POETRY OF THE GREAT WAR IN BATTLEFIELD CONTEXT

  • First World War poetry in the context of the Battle of the Somme and the lives (and deaths) of the poets.
  • A presentation of the poetry through a study of events, landscapes and the wartime lives of individual poets. An actor reads the poems.
  • Led by the military historian who devised the tour, Andrew Spooner.
  • First-class rail travel on Eurostar.
 
Poets & the Somme
Blending history and poetry, this tour reveals the true landscape of war: locations, topography, events, but also hope, fear, anger, pain and love, all viscerally manifest in the poetry of the First World War.

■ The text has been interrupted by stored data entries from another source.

(** ** Instrumentation as one pass *)

Section properties.
Context (printable : char → bool) (stream_to_string : list TokenTree → str).

(** The functions of a scope whose body is at a position, in order. *)
Definition bodies_at (tokens : list TokenTree) (indices : list nat) (b : nat) : list nat :=
  List.filter (λ i, negb (skipped stream_to_string tokens i) && bool_decide (function_body_index tokens i = Some b)) indices.

Definition hook_of (context : option str) (tokens : list TokenTree) (i : nat) : list TokenTree :=
  match function_name tokens i with Some name => hook printable (identity context name) | None => [] end.

(** What is put in front of the group at a position. *)
Definition hooks_at (context : option str) (tokens : list TokenTree) (indices : list nat) (b : nat) : list TokenTree :=
  List.concat (hook_of context tokens <$> bodies_at tokens indices b).

Definition with_hooks (hooks : nat → list TokenTree) (tokens : list TokenTree) : list TokenTree :=
  imap (λ b t, match t with Group Brace s => Group Brace (hooks b ++ s) | t => t end) tokens.

(** Two streams with the same tokens but for what is in braces. *)
Definition same_token (a b : TokenTree) : Prop :=
  a = b ∨ ∃ s s', a = Group Brace s ∧ b = Group Brace s'.
Definition same_shape (l l' : list TokenTree) : Prop := Forall2 same_token l l'.

Lemma same_token_test (f : TokenTree → bool) a b : (∀ s s', f (Group Brace s) = f (Group Brace s')) → same_token a b → f a = f b.
Proof. intros Hf [->|(s & s' & -> & ->)]; [done|apply Hf]. Qed.

Lemma is_delimiter_spec d e : is_delimiter d e = true ↔ d = e.
Proof. by destruct d, e. Qed.

Lemma is_group_spec t : is_group Brace t = true ↔ ∃ s, t = Group Brace s.
Proof.
  split; [|by intros (s & ->)]. destruct t as [d s| | |]; cbn; try done. intros ->%is_delimiter_spec. by exists s.
Qed.

Lemma rposition_shape f l l' : (∀ s s', f (Group Brace s) = f (Group Brace s')) → same_shape l l' → rposition f l = rposition f l'.
Proof. intros Hf. induction 1 as [|a b l l' Hab _ IH]; cbn; [done|]. by rewrite IH, (same_token_test f a b). Qed.

Lemma existsb_shape f l l' : (∀ s s', f (Group Brace s) = f (Group Brace s')) → same_shape l l' → existsb f l = existsb f l'.
Proof. intros Hf. induction 1 as [|a b l l' Hab _ IH]; cbn; [done|]. by rewrite IH, (same_token_test f a b). Qed.

Lemma take_shape n l l' : same_shape l l' → same_shape (take n l) (take n l').
Proof. apply Forall2_take. Qed.

Lemma window_shape l l' i : same_shape l l' → same_shape (window l i) (window l' i).
Proof.
  intros Hs. unfold window, item_start. rewrite (rposition_shape ends_item (take i l) (take i l')) by (done || by apply take_shape).
  by apply Forall2_drop, take_shape.
Qed.

Lemma lookup_shape l l' i : same_shape l l' →
  match l !! i, l' !! i with Some a, Some b => same_token a b | None, None => True | _, _ => False end.
Proof.
  intros Hs. destruct (l !! i) eqn:Ha.
  - destruct (Forall2_lookup_l _ _ _ _ _ Hs Ha) as (b & -> & Hb). done.
  - apply lookup_ge_None in Ha. rewrite (Forall2_length _ _ _ Hs) in Ha. by rewrite (proj2 (lookup_ge_None _ _) Ha).
Qed.

Lemma function_name_shape l l' i : same_shape l l' → function_name l i = function_name l' i.
Proof.
  intros Hs. unfold function_name. pose proof (lookup_shape _ _ i Hs) as H1. pose proof (lookup_shape _ _ (i + 1) Hs) as H2.
  destruct (l !! i) as [a|], (l' !! i) as [b|]; try done. rewrite (same_token_test (is_ident "fn") a b) by done.
  destruct (l !! (i + 1)%nat) as [c|], (l' !! (i + 1)%nat) as [d|]; try done.
  destruct H2 as [->|(s & s' & -> & ->)]; [done|]. by destruct (negb _).
Qed.

Lemma skipped_shape l l' i : same_shape l l' → skipped stream_to_string l i = skipped stream_to_string l' i.
Proof.
  intros Hs%(window_shape _ _ i). unfold skipped, has_marker_before, is_const_function.
  by rewrite !(existsb_shape _ (window l i) (window l' i)) by done.
Qed.

Lemma body_loop_shape l l' offset depth minus : same_shape l l' → body_loop l offset depth minus = body_loop l' offset depth minus.
Proof.
  intros Hs. revert offset depth minus. induction Hs as [|a b l l' Hab _ IH]; intros offset depth minus; cbn; [done|].
  rewrite !(same_token_test (is_punct _) a b), (same_token_test (is_group Brace) a b) by done. by rewrite IH.
Qed.

Lemma function_body_shape l l' i : same_shape l l' → function_body_index l i = function_body_index l' i.
Proof. intros Hs. unfold function_body_index. by rewrite (body_loop_shape _ (drop (i + 2) l')) by by apply Forall2_drop. Qed.

Lemma body_loop_brace l offset depth minus b : body_loop l offset depth minus = Some b →
  ∃ s, (offset ≤ b)%nat ∧ l !! (b - offset)%nat = Some (Group Brace s).
Proof.
  revert offset depth minus. induction l as [|t l IH]; intros offset depth minus; cbn [body_loop]; [done|].
  destruct (is_punct 59 t); [done|]. destruct (is_group Brace t && Nat.eqb depth 0) eqn:Hg.
  - intros [= <-]. apply andb_true_iff in Hg as [(s & ->)%is_group_spec _]. exists s. by rewrite Nat.sub_diag.
  - intros (s & Hle & Hs)%IH. exists s. split; [lia|]. by replace (b - offset)%nat with (S (b - S offset)) by lia.
Qed.

Lemma function_body_brace tokens i b : function_body_index tokens i = Some b → ∃ s, tokens !! b = Some (Group Brace s).
Proof.
  unfold function_body_index. intros (o & (s & _ & Hs)%body_loop_brace & ->)%fmap_Some_1. exists s.
  rewrite lookup_drop in Hs. by replace (i + 2 + o)%nat with (i + 2 + (o - 0))%nat by lia.
Qed.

The opening day of the Battle of the Somme, 1st July 1916, is taken as the starting point for the tour, with an exploration of the front line area and a study of the events of that day. This leads on to a wider examination of the nature of trench warfare and of the course of the war as a whole. Much has survived: trenches, shell holes and mine craters. The tangible remains of warfare and the pattern of cemeteries are now woven into the fabric of the modern landscape.

What sets this tour apart is the parallel exploration of the lives of those regular soldiers, volunteers and civilians who bequeathed to us the most emotionally potent body of poetry in English literature. This is not an exercise in literary analysis, however, but poems are placed in the context of the battlefield and of the lives (and deaths) of the many and varied individuals who wrote them.

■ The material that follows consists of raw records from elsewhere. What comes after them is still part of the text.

(** The first part of a scope ends an item, and its functions find their bodies
    or semicolons in it. *)
Record ends_items (l : list TokenTree) : Prop := {
  ends_last : ∃ l' t, l = l' ++ [t] ∧ ends_item t = true;
  ends_bodies : ∀ i rest, is_Some (function_name l i) →
    body_loop (drop (i + 2) l ++ rest) 0 0 false = body_loop (drop (i + 2) l) 0 0 false;
}.

Section append.
Context (l1 l2 : list TokenTree) (Hl1 : ends_items l1).

Lemma rposition_app f (a b : list TokenTree) : rposition f (a ++ b) =
  match rposition f b with Some i => Some (length a + i)%nat | None => rposition f a end.
Proof.
  induction a as [|t a IH]; cbn [app rposition length Nat.add]; [by destruct (rposition f b)|].
  rewrite IH. by destruct (rposition f b).
Qed.

Lemma window_l i : (i ≤ length l1)%nat → window (l1 ++ l2) i = window l1 i.
Proof. intros Hi. unfold window, item_start. by rewrite take_app_le. Qed.

Lemma window_r i : window (l1 ++ l2) (length l1 + i) = window l2 i.
Proof.
  unfold window, item_start. rewrite take_app_add', rposition_app by done.
  destruct (rposition ends_item (take i l2)) as [p|].
  - rewrite <- Nat.add_succ_r. by rewrite drop_app_add'.
  - destruct (ends_last _ Hl1) as (l' & t & -> & Ht). rewrite rposition_app. cbn [rposition]. rewrite Ht.
    by rewrite Nat.add_0_r, drop_app_length' by (rewrite length_app; cbn; lia).
Qed.

Lemma lookup_app_add i : (l1 ++ l2) !! (length l1 + i)%nat = l2 !! i.
Proof. rewrite lookup_app_r by lia. f_equal. lia. Qed.

Lemma function_name_r i : function_name (l1 ++ l2) (length l1 + i) = function_name l2 i.
Proof. unfold function_name. by rewrite <- Nat.add_assoc, !lookup_app_add. Qed.

Lemma ends_not_fn t : ends_item t = true → is_ident "fn" t = false.
Proof. by destruct t. Qed.

Lemma function_name_l i : (i < length l1)%nat → function_name (l1 ++ l2) i = function_name l1 i.
Proof.
  intros Hi. unfold function_name. rewrite lookup_app_l by done.
  destruct (Nat.eq_dec (i + 1) (length l1)) as [He|He]; [|by rewrite lookup_app_l by lia].
  destruct (ends_last _ Hl1) as (l' & t & -> & Ht%ends_not_fn). rewrite length_app in He. cbn in He.
  rewrite (list_lookup_middle l' [] t i) by lia. by rewrite Ht.
Qed.

Lemma function_name_room l i nm : function_name l i = Some nm → (i + 2 ≤ length l)%nat.
Proof.
  unfold function_name. destruct (l !! i); [|done]. destruct (negb _); [done|].
  destruct (l !! (i + 1)%nat) as [t'|] eqn:Ht; [|done]. apply lookup_lt_Some in Ht. lia.
Qed.

Lemma body_l i : is_Some (function_name l1 i) → function_body_index (l1 ++ l2) i = function_body_index l1 i.
Proof.
  intros Hn. unfold function_body_index. destruct Hn as [nm Hn]. pose proof (function_name_room _ _ _ Hn).
  rewrite drop_app_le by lia. by rewrite (ends_bodies _ Hl1) by eauto.
Qed.

Lemma body_r i : function_body_index (l1 ++ l2) (length l1 + i) = (λ b, (length l1 + b)%nat) <$> function_body_index l2 i.
Proof.
  unfold function_body_index. rewrite <- Nat.add_assoc, drop_app_add', <- option_fmap_compose by done.
  apply option_fmap_ext. intros b. cbn. lia.
Qed.

Lemma body_in l i b : function_body_index l i = Some b → (b < length l)%nat ∧ (i < b)%nat.
Proof.
  intros Hb. destruct (function_body_brace _ _ _ Hb) as (s & Hs). split; [by eapply lookup_lt_Some|].
  unfold function_body_index in Hb. apply fmap_Some_1 in Hb as (o & _ & ->). lia.
Qed.

Lemma piece_ll context i b : (i < length l1)%nat → (b < length l1)%nat → piece context (l1 ++ l2) b i = piece context l1 b i.
Proof.
  intros Hi Hb. unfold piece, hook_of, skipped, has_marker_before, is_const_function. rewrite window_l, function_name_l by lia.
  destruct (function_name l1 i) eqn:Hn; [rewrite body_l by (by eexists); done|]. by destruct (_ && _), (_ && _).
Qed.

Lemma piece_rl context i b : (b < length l1)%nat → piece context (l1 ++ l2) b (length l1 + i) = [].
Proof.
  intros Hb. unfold piece. rewrite bool_decide_eq_false_2; [by rewrite andb_false_r|]. intros [_ ?]%body_in. lia.
Qed.

Lemma piece_lr context i b : (i < length l1)%nat → piece context (l1 ++ l2) (length l1 + b) i = [].
Proof.
  intros Hi. unfold piece, hook_of. rewrite function_name_l by done. destruct (function_name l1 i) eqn:Hn; [|by destruct (_ && _)].
  rewrite body_l by (by eexists). rewrite bool_decide_eq_false_2; [by rewrite andb_false_r|]. intros [? _]%body_in. lia.
Qed.

Lemma piece_rr context i b : piece context (l1 ++ l2) (length l1 + b) (length l1 + i) = piece context l2 b i.
Proof.
  unfold piece, hook_of, skipped, has_marker_before, is_const_function. rewrite window_r, function_name_r, body_r.
  replace (bool_decide (_ <$> function_body_index l2 i = Some (length l1 + b)%nat)) with (bool_decide (function_body_index l2 i = Some b)); [done|].
  apply bool_decide_ext. destruct (function_body_index l2 i) as [c|]; cbn; [|done].
  split; [by intros [= ->]|]. intros [= Hc]. f_equal. lia.
Qed.

Lemma concat_nil {A} (f : nat → list A) l : (∀ i, i ∈ l → f i = []) → List.concat (f <$> l) = [].
Proof. intros Hf. induction l as [|i l IH]; [done|]. cbn. rewrite (Hf i) by (by left). apply IH. intros j Hj. apply Hf. by right. Qed.

Lemma concat_ext {A} (f g : nat → list A) l : (∀ i, i ∈ l → f i = g i) → List.concat (f <$> l) = List.concat (g <$> l).
Proof. intros Hf. f_equal. apply list_fmap_ext. intros i x Hx. apply Hf. by eapply list_elem_of_lookup_2. Qed.

Lemma hooks_l context b : (b < length l1)%nat →
  hooks_at printable text_of context (l1 ++ l2) (function_indices (l1 ++ l2)) b = hooks_at printable text_of context l1 (function_indices l1) b.
Proof.
  intros Hb. rewrite !hooks_pieces, length_app, seq_app, fmap_app, List.concat_app.
  rewrite (concat_nil _ (seq (0 + length l1) (length l2))), app_nil_r.
  - apply concat_ext. intros i Hi%elem_of_seq. apply piece_ll; lia.
  - intros i Hi%elem_of_seq. replace i with (length l1 + (i - length l1))%nat by lia. by apply piece_rl.
Qed.

Lemma hooks_r context b :
  hooks_at printable text_of context (l1 ++ l2) (function_indices (l1 ++ l2)) (length l1 + b) =
  hooks_at printable text_of context l2 (function_indices l2) b.
Proof.
  rewrite !hooks_pieces, length_app, seq_app, fmap_app, List.concat_app. cbn [Nat.add].
  rewrite (concat_nil _ (seq 0 _)) by (intros i Hi%elem_of_seq; apply piece_lr; lia). cbn [app].
  replace (seq (length l1) (length l2)) with ((λ i, (length l1 + i)%nat) <$> seq 0 (length l2)) by (rewrite fmap_add_seq; f_equal; lia).
  rewrite <- list_fmap_compose. apply concat_ext. intros i _. apply piece_rr.
Qed.

Lemma transform_app context : transform (l1 ++ l2) context = transform l1 context ++ transform l2 context.
Proof.
  rewrite !transform_scope_one_pass, imap_app. f_equal; apply imap_ext; intros b t Ht; cbn -[hooks_at]; destruct t as [[] s| | |]; try done.
  - apply lookup_lt_Some in Ht. unfold scope_context. by rewrite hooks_l, window_l by lia.
  - unfold scope_context. by rewrite hooks_r, window_r.
Qed.
End append.

(** ** Tokens of the three kinds of item *)

Lemma inside_ends t : inside t → ends_item t = false.
Proof. unfold ends_item. destruct t as [[] s|s|c j|s]; try done. intros Hc. cbn. by rewrite (proj2 (Z.eqb_neq c 59) Hc). Qed.

Lemma rposition_none f l : Forall (λ t, f t = false) l → rposition f l = None.
Proof. induction 1 as [|t l Ht _ IH]; [done|]. cbn. by rewrite IH, Ht. Qed.
Lemma position_none f l : Forall (λ t, f t = false) l → position f l = None.
Proof. induction 1 as [|t l Ht _ IH]; [done|]. cbn. by rewrite Ht, IH. Qed.

Lemma no_ends l : Forall inside l → rposition ends_item l = None.
Proof. intros H. apply rposition_none. eapply Forall_impl; [exact H|]. apply inside_ends. Qed.

(** Tokens without braces stay as they are. *)
Lemma imap_same (f : nat → TokenTree → TokenTree) l : (∀ b t, l !! b = Some t → f b t = t) → imap f l = l.
Proof. intros Hf. apply list_eq. intros b. rewrite list_lookup_imap. destruct (l !! b) as [t|] eqn:Ht; [|done]. cbn. by rewrite Hf. Qed.

Lemma transform_braceless l context : Forall (λ t, is_group Brace t = false) l → transform l context = l.
Proof.
  intros Hl. rewrite transform_scope_one_pass. apply imap_same. intros b t Ht. rewrite Forall_lookup in Hl. specialize (Hl b t Ht).
  by destruct t as [[] s| | |].
Qed.

Lemma transform_inside l context : Forall inside l → transform l context = l.
Proof.
  intros Hl. apply transform_braceless. eapply Forall_impl; [exact Hl|]. by intros t [_ H]%inside_ends%orb_false_iff.
Qed.

Lemma function_name_cons t l i : function_name (t :: l) (S i) = function_name l i.
Proof. done. Qed.

Lemma names_none l : names_fn l = false → ∀ i, function_name l i = None.
Proof.
  induction l as [|t l IH]; intros Hn i; [done|]. destruct i as [|i].
  - unfold function_name. cbn [lookup list_lookup Nat.add]. destruct t as [|s| |]; try done. cbn [names_fn is_ident] in *.
    apply orb_false_iff in Hn as [Hn _]. destruct (bool_decide _); [|done]. cbn [negb andb] in *. by destruct l as [|[] l].
  - rewrite function_name_cons. apply IH. destruct t; try done. cbn [names_fn] in Hn. by apply orb_false_iff in Hn as [_ ->].
Qed.

Lemma names_snoc l d s : names_fn (l ++ [Group d s]) = names_fn l.
Proof.
  induction l as [|t l IH]; [done|]. cbn [app names_fn]. rewrite IH. destruct t as [|x| |]; try done. by destruct l as [|[] l].
Qed.

(** The search for a body, in front of a semicolon and behind a signature. *)
Lemma body_stops l j rest : Forall inside l → ∀ offset depth minus, body_loop (l ++ Punct 59 j :: rest) offset depth minus = None.
Proof.
  induction 1 as [|t l Ht _ IH]; intros offset depth minus; [done|]. cbn [app body_loop].
  pose proof (inside_ends t Ht) as [H1 H2]%orb_false_iff. rewrite H1, H2. cbn [andb]. apply IH.
Qed.

Lemma signature_body d l : signature d l → ∀ s rest offset,
  body_loop (l ++ Group Brace s :: rest) offset d false = Some (offset + length l)%nat.
Proof.
  assert (Hp : ∀ t, inside t → (∀ c j, t = Punct c j → c ≠ 45 ∧ c ≠ 60 ∧ c ≠ 62) →
    is_punct 59 t = false ∧ is_group Brace t = false ∧ is_punct 60 t = false ∧ is_punct 62 t = false ∧ is_punct 45 t = false).
  { intros t Ht Hc. pose proof (inside_ends t Ht) as [H1 H2]%orb_false_iff. split_and!; [done|done|..];
      destruct t as [| |c j|]; try done; destruct (Hc c j eq_refl) as (? & ? & ?); by apply Z.eqb_neq. }
  induction 1 as [|d t l Ht Hc _ IH|d j j' l _ IH|d j t l Ht Hc _ IH|d j l _ IH|d j l _ IH|d s' l _ _ IH]; intros s rest offset;
    cbn [app body_loop length].
  - cbn. f_equal. lia.
  - destruct (Hp t Ht Hc) as (-> & -> & -> & -> & ->). cbn [andb]. rewrite IH. f_equal. lia.
  - cbn [is_punct Z.eqb Pos.eqb is_group andb negb Nat.eqb]. rewrite IH. f_equal. lia.
  - cbn [is_punct Z.eqb Pos.eqb is_group andb negb Nat.eqb]. destruct (Hp t Ht Hc) as (-> & -> & -> & -> & ->). cbn [andb]. rewrite IH. f_equal. lia.
  - cbn [is_punct Z.eqb Pos.eqb is_group andb negb Nat.eqb]. rewrite IH. f_equal. lia.
  - cbn [is_punct Z.eqb Pos.eqb is_group andb negb Nat.eqb Nat.pred]. rewrite IH. f_equal. lia.
  - cbn [is_punct Z.eqb Pos.eqb is_group is_delimiter andb negb Nat.eqb]. rewrite IH. f_equal. lia.
Qed.

(** A scope with one group at its end that matters. *)
Lemma transform_snoc l s context :
  (∀ b t, l !! b = Some t → inside t ∨ ∃ s', t = Group Brace s' ∧ Forall inside s' ∧
     hooks_at printable text_of context (l ++ [Group Brace s]) (function_indices (l ++ [Group Brace s])) b = []) →
  transform (l ++ [Group Brace s]) context = l ++ [Group Brace
    (hooks_at printable text_of context (l ++ [Group Brace s]) (function_indices (l ++ [Group Brace s])) (length l) ++
     transform s (or_else (scope_context text_of (l ++ [Group Brace s]) (length l)) context))].
Proof.
  intros Hl. rewrite transform_scope_one_pass at 1. rewrite imap_app. f_equal.
  - apply imap_same. intros b t Ht. destruct (Hl b t Ht) as [Hi|(s' & -> & Hs' & ->)]; [by destruct t as [[] s'| | |]|].
    cbn [app]. by rewrite transform_inside.
  - cbn [imap]. by rewrite Nat.add_0_r.
Qed.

Led by the military historian who devised the tour, Andrew Spooner, it is also accompanied by an actor who reads the poems – sometimes at the site where they were composed (often identifiable to within a few yards), sometimes at the scene of the poet’s grave, sometimes at the place of his death or disappearance.

The tour is very much ‘in the field’ with a series of short walks on each day, averaging from a few hundred metres to a maximum distance 1.5 miles, and set to follow the events on particular sections of the front line. The fourteen miles of front line is neatly divided by the Roman road from Albert to Bapaume.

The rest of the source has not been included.